A estas alturas de la película es fácil ver que el juego con el verbo “derogar” ha sido, es y será un arma retórica cuenta cuentos, un juego del escondite, un vende humos entre los dos socios de coalición de cara a futuras elecciones generales, pero en la realidad asistiremos a un cambio en determinadas partes de la reforma laboral del 2012 (la del 2010 de ZP ya ni se nombra aunque abre el camino para la del 2012, y eso por no seguir marcha atrás hasta los años ochenta con Felipe González) que superen los vetos y exigencias de la UE por un lado y de la CEOE por otro.

Todo esto podemos empezar a resumirlo en “flexiseguridad a la española” resumida en dos puntos: la simplificación de los contratos sin llegar al único (unos tres), y una limitación de la temporalidad a la carta de cada sector económico. Una flexiseguridad adaptada a nuestro modelo productivo de bajo valor añadido y baja productividad, una flexiseguridad pues con muchos fijos discontinuos y despido barato (la ministra de Trabajo ha dejado claro que esa sigue siendo una parte al parecer “no lesiva” de la reforma laboral de 2012 que se va a quedar intacta).

Queremos detenernos en este punto del llamado “modelo productivo”. La flexiseguridad o la simplificación de contratos incluso llegando al “contrato único” no es algo necesariamente malo. La clave está en la estructura económica que moldea eso. Con la estructura económica actual en España, la flexiseguridad es sinónimo de más de lo mismo pero recubierto con papel de celofán. Con otra estructura económica, una con un Estado más protagonista y realmente “emprendedor” (es decir, con un gran sector público empresarial en sectores estratégicos, competitivo y productivo, que busque y arroje beneficios), con un sector privado capitalista con un peso de industrias hightech, de servicios de alto valor añadido, de posibilidad real de la aparición de “burgueses emprendedores schumpeterianos”, la flexiseguridad y la simplificación de contratos llegando incluso al “contrato único” no serían una precariedad generalizada aún con papel de celofán, sino lo contrario. Para qué hablar sobre que, además de fomentar o recuperar convenios sectoriales (y si son nacionales más que regionales o provinciales, mejor) sobre los de empresa, en esa otra estructura económica se diera la posibilidad de que la fuerza de trabajo asalariada pudiera llegar a decidir junto a los propietarios de los medios de producción (ya sea el Estado o la empresa privada capitalista) sobre la plusvalía que esa fuerza de trabajo asalariada produce y, por lo tanto, no sólo sea el reparto de rentas (salarios y beneficios) o las condiciones de trabajo, sino el qué, cómo y dónde se invierte el excedente por ellos producido.

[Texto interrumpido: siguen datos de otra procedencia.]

(** A rejected message ends the session: whatever was wrong with it and
    whatever is delivered afterwards, the machine stays as it was left and
    refuses every further message as closed; it has failed or had been closed
    before, and no call awaits a reply. *)
Theorem rejection_is_final l m before trace d msg d' msg' m' e :
  NewMachine l = inr m → Observe (deliver m before) d msg = (m', Some e) →
  (state m' = Failed ∨ state m' = Closed) ∧ pending m' = ∅ ∧
  Observe (deliver m' trace) d' msg' = (m', Some ErrClosed).
Proof.
  intros Hnew Hobs.
  assert (Hok := ledger_ok_deliver _ before (ledger_ok_start _ _ Hnew)).
  assert (Hend : state m' = Failed ∨ state m' = Closed).
  { revert Hobs. unfold Observe. case_if.
    - intros [= <- _]. bool_hyps. rewrite !bool_decide_eq_true in *. tauto.
    - destruct (validateMessage msg); [intros [= <- _]; by left|].
      destruct (advanceMachine _ d msg) as [m1 [e1|]]; [intros [= <- _]; by left|done]. }
  assert (Hpe : pending m' = ∅).
  { pose proof (ledger_ok_observe _ d msg Hok) as Hok'. rewrite Hobs in Hok'. cbn in Hok'.
    apply (lo_idle _ Hok'). destruct Hend as [-> | ->]; done. }
  assert (Hstop : ∀ d0 msg0, Observe m' d0 msg0 = (m', Some ErrClosed)).
  { intros d0 msg0. unfold Observe. by destruct Hend as [-> | ->]. }
  split_and!; [done..|]. enough (deliver m' trace = m') as -> by done.
  unfold deliver. induction trace as [|x trace IH]; [done|]. cbn [fold_left]. rewrite Hstop. done.
Qed.

(** A submission before the handshake's end, and then the rest of it. *)
Lemma rejection_is_final_witness :
  let m' := MkMachine ∅ Failed (NewSessionLimits 100 4) 0 0 0 in
  (state m' = Failed ∨ state m' = Closed) ∧ pending m' = ∅ ∧
  Observe (deliver m' (drop 2 sample_session)) HostToWorker (NewMessage Run object 7) = (m', Some ErrClosed).
Proof.
  apply (rejection_is_final (NewSessionLimits 0 0) sample_machine (take 2 sample_session) _
    HostToWorker (NewMessage Run object 7) _ _ _ ErrProtocol); vm_compute; reflexivity.
Defined.
(* ===== verification/WireCodec.v ===== *)
(** * The sandbox wire codec

    [internal/sandboxwire/json.go], [envelope.go] and [codec.go]: the
    traversal that bounds a JSON payload, the check of a payload against its
    schema, and the framing.

    The tokens of a text, its members and elements, the encoding and decoding
    of an envelope and the validity of UTF-8 are [encoding/json]'s and
    [unicode/utf8]'s, and are arguments.  A reader is the bytes it will
    deliver, a writer is an argument. *)

From S2P Require Import Prelude SafeConv Wire.

(** ** Tokens *)

(** [json.Token]: a delimiter, a string, or another scalar. *)
Inductive Token := Delim (c : Z) | StringToken (s : string) | ScalarToken.

#[export] Instance Token_eq_dec : EqDecision Token.
Proof. solve_decision. Defined.

(** What [Token] returns besides a token: the end of the input, or an error. *)
Inductive TokenError := EOF | SyntaxError.

(** The decoder over a text, as [json.NewDecoder] makes it. *)
Class Decoder (D : Type) := {
  NewDecoder : list Z → D;
  nextToken : D → (TokenError + Token) * D;
  More : D → bool;
}.

Definition openObject : Z := 0x7B.
Definition closeObject : Z := 0x7D.
Definition openArray : Z := 0x5B.
Definition closeArray : Z := 0x5D.

(** ** The traversal *)

Record jsonScan (D : Type) := MkScan { decoder : D; remaining : Z; maxDepth : Z }.
Arguments MkScan {D}.
Arguments decoder {D}.
Arguments remaining {D}.
Arguments maxDepth {D}.

Section Scan.
Context {D : Type} `{!Decoder D}.

(** [jsonScan.token]. *)
Definition scanToken (scan : jsonScan D) : (WireError + Token) * jsonScan D :=
  if remaining scan <=? 0 then (inl ErrProtocol, scan)
  else
    match nextToken (decoder scan) with
    | (inl _, decoder) => (inl ErrProtocol, MkScan decoder (remaining scan - 1) (maxDepth scan))
    | (inr token, decoder) => (inr token, MkScan decoder (remaining scan - 1) (maxDepth scan))
    end.
(** Such runs end alike, if at all. *)
Lemma close_runs_ok w x y e : close f x y → ends others f w x e → ends others f w y e.
Proof.
  intros Hclose Hends. revert y Hclose. induction Hends as [w x e Hs|w x w' x' e Hs _ IH]; intros y Hclose;
    pose proof (close_step w x y Hclose) as Hstep; rewrite Hs in Hstep;
    destruct (openStep others f w y) as [w2 y'|e'] eqn:Hy; try done.
  - subst e'. by apply ends_now.
  - destruct Hstep as [<- Hclose']. eapply ends_later; [exact Hy|by apply IH].
Qed.
End close_steps.

Lemma close_sym f x y : close f x y → close f y x.
Proof.
  intros (Hpc & Hst & (H1 & H2 & H3 & H4) & Hd). unfold close. rewrite <- Hpc. split_and!; try done.
  intros kind reg Hdf. apply Hd. unfold differ in *. congruence.
Qed.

Pero esa estructura económica ni está ni se espera en nuestro país, entre otras cosas, porque esa estructura económica presupone una jerarquía de relaciones de producción (y, así, de modos de producción) y por lo tanto una correlación de fuerzas a lo interno y a lo externo que el actual Gobierno de coalición ni se plantea, ni busca, ni quiere por ninguna de sus dos partes.

Esta “derogación” medio pensionista que se nos viene encima, junto al uso que se va a dar a los fondos europeos y las “reformas” que van con ellos, llevan, como mucho, a la versión española del “capitalismo semáforo”. Es decir, el papel que para España está asignado en el IV Reich o UE; es decir, lo de los últimos 40 años pero, como hemos dicho, con parches multicolor y mucho papel celofán.